Belloc also correctly predicted that the impact of the Modern heresy would not be most profound in the expected areas.  For example, “Those who would point to the modern breakdown of sexual morals as the chief effect of the Modern Attack on the Catholic Church are probably in error; for it will not have the most permanent results . . . . [Rather,] cruelty will be the chief fruit in the moral field of the Modern Attack . . . .”  Belloc notes that it is not that Christians cannot be cruel, but it is an exception to their core beliefs, whereas cruelty is part and parcel of the Modern, “because there is no longer in force the conception that man as man is something sacred.”

The 20th Century pretty much bore this conclusion out in ways I need not explain.  Similarly, the unbelievable cruelty of abortion is now unexceptional.  We see ourselves as not cruel, and perhaps for now the camps are empty, but that does not mean that the modern tendency toward cruelty is ended—more likely, it is merely in abeyance, literally hidden as in abortion, or hidden under the guise of pseudo-mercy, such as in the groundswell of ever-less-voluntary euthanasia in parts of Europe (benighted parts, like Belgium and Holland, not enlightened ones like Poland and Hungary).  If man is not sacred, and human dignity is nothing, necessarily the Peter Singers of this world are always hungering to begin the killing again, and nothing but force can stop them.

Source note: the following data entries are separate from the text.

(* ===== verification/Group.v ===== *)
(** Members of a consumer group (libs/kafka consumer.go, several processes of a service):
    what their loops commit together, over restarts and rebalances.

    A group's history is the sequence of what its members do, each event with the member it
    is of; a process that restarts is another member. The broker's part is the committed
    offset of each partition, where the fetching of a partition resumes when it is assigned. *)
From S2P Require Import Prelude KafkaMessage KafkaConsumer.

Module Group.
Import KafkaMessage KafkaConsumer.

Notation history := (list (nat * event)).

(** What member [m] did. *)
Definition by_member (m : nat) (t : history) : list event := (filter (fun x => x.1 = m) t).*2.

Lemma by_member_app (m : nat) (t k : history) : by_member m (t ++ k) = by_member m t ++ by_member m k.
Proof. unfold by_member. by rewrite filter_app, fmap_app. Qed.

Lemma by_member_same (m : nat) (e : event) : by_member m [(m, e)] = [e].
Proof. unfold by_member. by rewrite filter_cons_True. Qed.

Lemma by_member_other (m m' : nat) (e : event) : m' <> m -> by_member m [(m', e)] = [].
Proof. intros H. unfold by_member. by rewrite filter_cons_False. Qed.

Belloc ends by predicting that one of two things must happen.  Either the Catholic Church will be reduced to an insignificant rump, condemned to silence (but not to disappearance, since that is by definition impossible); or it will “recover and extend her authority, and rise once more to the leadership of the civilization which she made.”  Neither has happened, of course, but “leadership of civilization” is certainly not what Pope Francis is giving us—more like desperate seeking of approbation from all the wrong people and hurtling headlong down the path of dead mainstream Protestantism.  Belloc also name-checks Robert Hugh Benson, who wrote both Lord of the World, about the triumph of the Modern and the resulting Apocalypse (oddly perhaps, a favorite book of Pope Francis and therefore re-arisen to public view) and another book, today wholly obscure, The Dawn of All, wherein the Church resurgent triumphs.  But he ends modestly optimistically, noting that a minority of men can decide a contest. “The future is not decided for men by a public vote; it is decided by the growth of ideas.”  Belloc sees Catholic ideas as likely to rise, which they have not, at least since he wrote the book.  But like the swordfight between Inigo Montoya and the Dread Pirate Roberts in The Princess Bride, where advantage shifts unexpectedly from side to side, as previously hidden skills are revealed, the resolution is still very much in doubt.